Lu pour vous par le Réseau Eosinophile

 
Janvier - Février 2018
 

Contexte: le Mepolizumab est un Ac monoclonal humanisé anti IL-5 évalué depuis 2003 dans l’asthme sévère non controlé chez l’adulte et dans le traitement des syndromes hyperésosinophiliques idiopathiques graves et/ou réfractaires. L’expérience en pédiatrie reste limitée.

Résultats: L’étude présente le cas de 2 enfants avec atteinte pulmonaire (dont l’un présentait également un épanchement pleuro-péricardique) et cutanée traités par Mepolizumab pendant respectivement 4 et 7 ans avec une bonne efficacité et l’absence de survenu d‘ effets indésirables avec un recul allant jusqu’à 12 ans pour l’un d’eux.

Commentaires: L’expérience du Mépolizumab en pédiatrie reste limitée mais les données chez l’adulte et ces premières données pédiatriques, bien que limitées, sont rassurantes sur le profil de tolérance du Mepolizumab.
 

Commentaires: Il s’agit des recommandations anglaises sur la prise en charge des hyperéosinophilies.
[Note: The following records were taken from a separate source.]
Definition expected_activating (ws : list (DispatchId * N)) (input : Input) :
    ExpectedSlot * list ExpectedEffect * TransitionEvidence :=
  match input with
  | Dispatch =>
      if (len ws <? 2)%N then (ExpectedSlot_Activating (ws ++ [(dispatch 2, 2%N)]), [], SelfLoop)
      else (ExpectedSlot_Activating ws, [Expected_Reject (dispatch 2) 2%N Refusal_Busy], SelfLoop)
  | ClaimCurrent =>
      (ExpectedSlot_Activating ws, [Expected_Reject (dispatch 1) 1%N Refusal_Busy], SelfLoop)
  | CancelCurrent =>
      let prior := len ws in
      let retained := filter (λ w, w.1 ≠ dispatch 1) ws in
      (ExpectedSlot_Activating retained, [],
       if (len retained <? prior)%N then SelfLoop else Ignored)
  | ActivationCurrent =>
      (ExpectedSlot_Active (len ws),
       map (λ w, Expected_Deliver (activation 1) w.1 1%N w.2) ws,
       Traversed Edge_ActivationSucceeded)
  | ActivationFailure =>
      (ExpectedSlot_Inactive,
       map (λ w, Expected_Reject w.1 w.2 Refusal_Unavailable) ws ++ [Expected_Remove (activation 1)],
       Traversed Edge_ActivationFailed)
  | _ => (ExpectedSlot_Activating ws, cleanup input, Ignored)
  end.

Definition expected_active (count : N) (input : Input) :
    ExpectedSlot * list ExpectedEffect * TransitionEvidence :=
  match input with
  | Dispatch =>
      (ExpectedSlot_Active (count + 1)%N,
       [Expected_Deliver (activation 1) (dispatch 2) 1%N 2%N], SelfLoop)
  | ClaimCurrent =>
      (ExpectedSlot_Active count, [Expected_Reject (dispatch 1) 1%N Refusal_Busy], SelfLoop)
  | DeliveryCurrent | DeliveryFailedCurrent =>
      match checked_sub count 1 with
      | Some remaining => (ExpectedSlot_Active remaining, cleanup input, SelfLoop)
      | None => (ExpectedSlot_Active count, cleanup input, Ignored)
      end
  | BeginDrainCurrent =>
      match nonzero count with
      | Some pending => (ExpectedSlot_Draining (Some pending), [], Traversed Edge_BeginDrain)
      | None =>
          (ExpectedSlot_Draining None, [Expected_Fence (activation 1) 1%N],
           Traversed Edge_BeginDrain)
      end
  | _ => (ExpectedSlot_Active count, cleanup input, Ignored)
  end.

Definition expected_draining (pending : option positive) (input : Input) :
    ExpectedSlot * list ExpectedEffect * TransitionEvidence :=
  match input with
  | Dispatch =>
      (ExpectedSlot_Draining pending, [Expected_Reject (dispatch 2) 2%N Refusal_Draining], SelfLoop)
  | ClaimCurrent =>
      (ExpectedSlot_Draining pending, [Expected_Reject (dispatch 1) 1%N Refusal_Draining], SelfLoop)
  | DeliveryCurrent | DeliveryFailedCurrent =>
      match pending with
      | Some count =>
          if (1 <? Npos count)%N
          then (ExpectedSlot_Draining (nonzero (Npos count - 1)), cleanup input, SelfLoop)
          else (ExpectedSlot_Draining None,
                cleanup input ++ [Expected_Fence (activation 1) 1%N], SelfLoop)
      | None => (ExpectedSlot_Draining None, cleanup input, Ignored)
      end
  | FenceCurrent =>
      match pending with
      | Some count => (ExpectedSlot_Draining (Some count), [], Ignored)
      | None =>
          (ExpectedSlot_Retiring, [Expected_Retire (activation 1) 1%N RetirementMode_Graceful],
           Traversed Edge_FenceAcknowledged)
      end
  | ForceCurrent =>
      (ExpectedSlot_Retiring,
       [Expected_Retire (activation 1) 1%N (RetirementMode_Forced forced_fence)],
       Traversed Edge_ForceDrain)
  | _ => (ExpectedSlot_Draining pending, cleanup input, Ignored)
  end.

Definition expected_retiring (input : Input) :
    ExpectedSlot * list ExpectedEffect * TransitionEvidence :=
  match input with
  | Dispatch =>
      (ExpectedSlot_Retiring, [Expected_Reject (dispatch 2) 2%N Refusal_Draining], SelfLoop)
  | ClaimCurrent =>
      (ExpectedSlot_Retiring, [Expected_Reject (dispatch 1) 1%N Refusal_Draining], SelfLoop)
  | TerminatedCurrent =>
      (ExpectedSlot_Inactive, [Expected_Remove (activation 1)], Traversed Edge_Terminated)
  | _ => (ExpectedSlot_Retiring, cleanup input, Ignored)
  end.

Definition expected_step (slot : ExpectedSlot) (input : Input) :
    ExpectedSlot * list ExpectedEffect * TransitionEvidence :=
  match slot with
  | ExpectedSlot_Inactive => expected_inactive input
  | ExpectedSlot_Activating ws => expected_activating ws input
  | ExpectedSlot_Active count => expected_active count input
  | ExpectedSlot_Draining pending => expected_draining pending input
  | ExpectedSlot_Retiring => expected_retiring input
  end.

(** [u8::clone]. *)
Definition clone_u8 (endpoint : N) : option N := Some endpoint.

(** [assert!]: a failed assertion unwinds like a panic of the transition. *)
Definition assert (condition : bool) : option () := if condition then Some () else None.

(** [matches!(effect, Reject | Retire)]. *)
Definition cleanup_effect (effect : SlotEffect N N N) : bool :=
  match effect with Effect_Reject _ _ _ | Effect_Retire _ _ _ => true | _ => false end.

Definition check_evidence (before after : LifecyclePhase) (output : SlotDecision N N N) :
    option () :=
  match evidence output with
  | Traversed _ => assert (bool_decide (before ≠ after))
  | SelfLoop => assert (bool_decide (before = after))
  | Ignored =>
      _ ← assert (bool_decide (before = after));
      assert (forallb cleanup_effect (as_slice (effects output)))
  end.

(** One iteration of the loop of [check_trace]. *)
Definition check_input (slot : EntitySlot N N N) (expected : ExpectedSlot) (input : Input) :
    option (EntitySlot N N N * ExpectedSlot) :=
  let before := phase slot in
  output ← EntitySlot_decide clone_u8 slot (event input);
  let after := phase (state output) in
  let '(next, emitted, ev) := expected_step expected input in
  _ ← assert (bool_decide (observed_slot (state output) = next));
  _ ← assert (bool_decide (observed_authority (state output) = expected_authority next));
  _ ← assert (bool_decide (observed_effects (effects output) = emitted));
  _ ← assert (bool_decide (evidence output = ev));
  _ ← check_evidence before after output;
  Some (state output, next).

Fixpoint check_loop (slot : EntitySlot N N N) (expected : ExpectedSlot) (trace : list Input) :
    option () :=
  match trace with
  | [] => Some ()
  | input :: rest =>
      '(slot, expected) ← check_input slot expected input;
      check_loop slot expected rest
  end.

(** [None] is a failed assertion or a panic of the transition. *)
Definition check_trace (trace : list Input) : option () :=
  check_loop Slot_Inactive ExpectedSlot_Inactive trace.

(** ** Refinement *)

(** The oracle keeps less than the slot, but on the traces of [check_trace]
    its state determines the slot: the slot it stands for. *)
Definition realize (expected : ExpectedSlot) : EntitySlot N N N :=
  match expected with
  | ExpectedSlot_Inactive => Slot_Inactive
  | ExpectedSlot_Activating ws =>
      Slot_Activating (Build_ActivatingSlot (activation 1)
        (map (λ w, Build_ActivationWaiter w.1 w.2) ws) 2)
  | ExpectedSlot_Active count =>
      Slot_Active (Build_ActiveSlot (activation 1) 1%N 1%N (from_len count))
  | ExpectedSlot_Draining (Some pending) =>
      Slot_Draining (Build_DrainingSlot (activation 1) 1%N 1%N (Progress_Reservations pending))
  | ExpectedSlot_Draining None =>
      Slot_Draining (Build_DrainingSlot (activation 1) 1%N 1%N Progress_FenceAcknowledgement)
  | ExpectedSlot_Retiring => Slot_Retiring (activation 1)
  end.

(** What bounds the reservations: an input adds at most one. *)
Definition weight (expected : ExpectedSlot) : N :=
  match expected with
  | ExpectedSlot_Activating ws => len ws
  | ExpectedSlot_Active count => count
  | _ => 0
  end.

Definition step_state (expected : ExpectedSlot) (input : Input) : ExpectedSlot :=
  (expected_step expected input).1.1.
Definition step_effects (expected : ExpectedSlot) (input : Input) : list ExpectedEffect :=
  (expected_step expected input).1.2.
Definition step_evidence (expected : ExpectedSlot) (input : Input) : TransitionEvidence :=
  (expected_step expected input).2.

(** The transition simulates one step of the oracle. *)
Definition simulates (expected : ExpectedSlot) (input : Input) : Prop :=
  ∃ output, EntitySlot_decide clone_u8 (realize expected) (event input) = Some output ∧
    state output = realize (step_state expected input) ∧
    observed_effects (effects output) = step_effects expected input ∧
    evidence output = step_evidence expected input.

Lemma observed_realize expected : observed_slot (realize expected) = expected.
Proof.
  destruct expected as [|ws|count|[]|]; simpl; try done; f_equal.
  - rewrite map_map. simpl. induction ws as [|[]]; simpl; congruence.
  - by destruct count.
Qed.

Lemma authority_realize expected : observed_authority (realize expected) = expected_authority expected.
Proof. by destruct expected as [| | |[]|]. Qed.

(** Filtering commutes with the reading of a waiter as a pair. *)
Lemma filter_waiters ws d :
  filter (λ w, waiter_dispatch_id w ≠ d)
    (map (λ w : DispatchId * N, Build_ActivationWaiter w.1 w.2) ws) =
  map (λ w, Build_ActivationWaiter w.1 w.2) (filter (λ w, w.1 ≠ d) ws).
Proof.
  induction ws as [|w ws IH]; [done|]. simpl. rewrite !filter_cons. simpl.
  by case_decide; rewrite IH.
Qed.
Cependant la place de certaines explorations nous semble à rediscuter notamment la biopsie ostéomédullaire avec analyse cytogénétique et la recherche de transcrit FIP1L1-PDGFRA qui sont proposées de manière systématique devant toute hyperéosinophilie > 1500/mm3 sans cause évidente, ce qui ne correspond pas à notre pratique. Ces investigations doivent à notre sens faire l’objet d’une prescription plus ciblée en s’appuyant sur le sexe du patient (transcrit F/P exceptionnel chez les femmes), les résultats de la tryptase, du dosage de la vitamine B12 et de la notion de corticosensibilité, notamment concernant la recherche de transcrit. La place du phénotypage lymphocytaire nous semble positionnable plus précocement dans l’arbre diagnostic.
 

Contexte: 30 patients (âge médian 47 ans) ayant un diagnostic d’ hyper éosinophilie idiopathique ou syndrome hyperéosinophilique idiopathique selon les critères OMS.

Résultats: 140 mutations au sein de 59 gènes ont été identifiés chez 53.3% des patients (16/30). Les mutations les plus fréquemment retrouvées touchaient NOTCH1 (26.3% des cas), SCRIB (16.7%), STAG2 (16.7%) et SH2B3 (13.3%). Des dysplasies sur la lignée éosinophile ont été retrouvées chez 7 patients sur les 16 présentant des mutations. 4 patients (dont 3 ne présentant pas de mutation) avaient une recherche de clonalité T positive.

Commentaires: Les résultats surprenants de cette étude sont à relativiser à travers plusieurs points.
*L’importante fréquence des mutations retrouvées semble à mettre en rapport avec la surreprésentation de dysplasies de la lignée éosinophile pouvant faire remettre en cause le diagnostic de HE/SHE idiopathique dès l’hémogramme.
*L’étude fait état des traitements reçus mais ne précise pas la notion de corticorésistance éventuelle, hors cet élément nous semble être un élément déterminant dans les HE/HES clonaux.
*Le pourcentage d’allèles mutés n’est pas précisé ne permettant pas d’apprécier la pertinence des mutations retrouvées.
*L’étude ne permet pas d’établir d’association suffisamment forte (et encore moins de corrélation) entre les anomalies mutationnelles retrouvées et HE/SHE.
D’autres études nous semblent à ce jour nécessaire avant de pouvoir conclure à une imputabilité clonale dans cette population.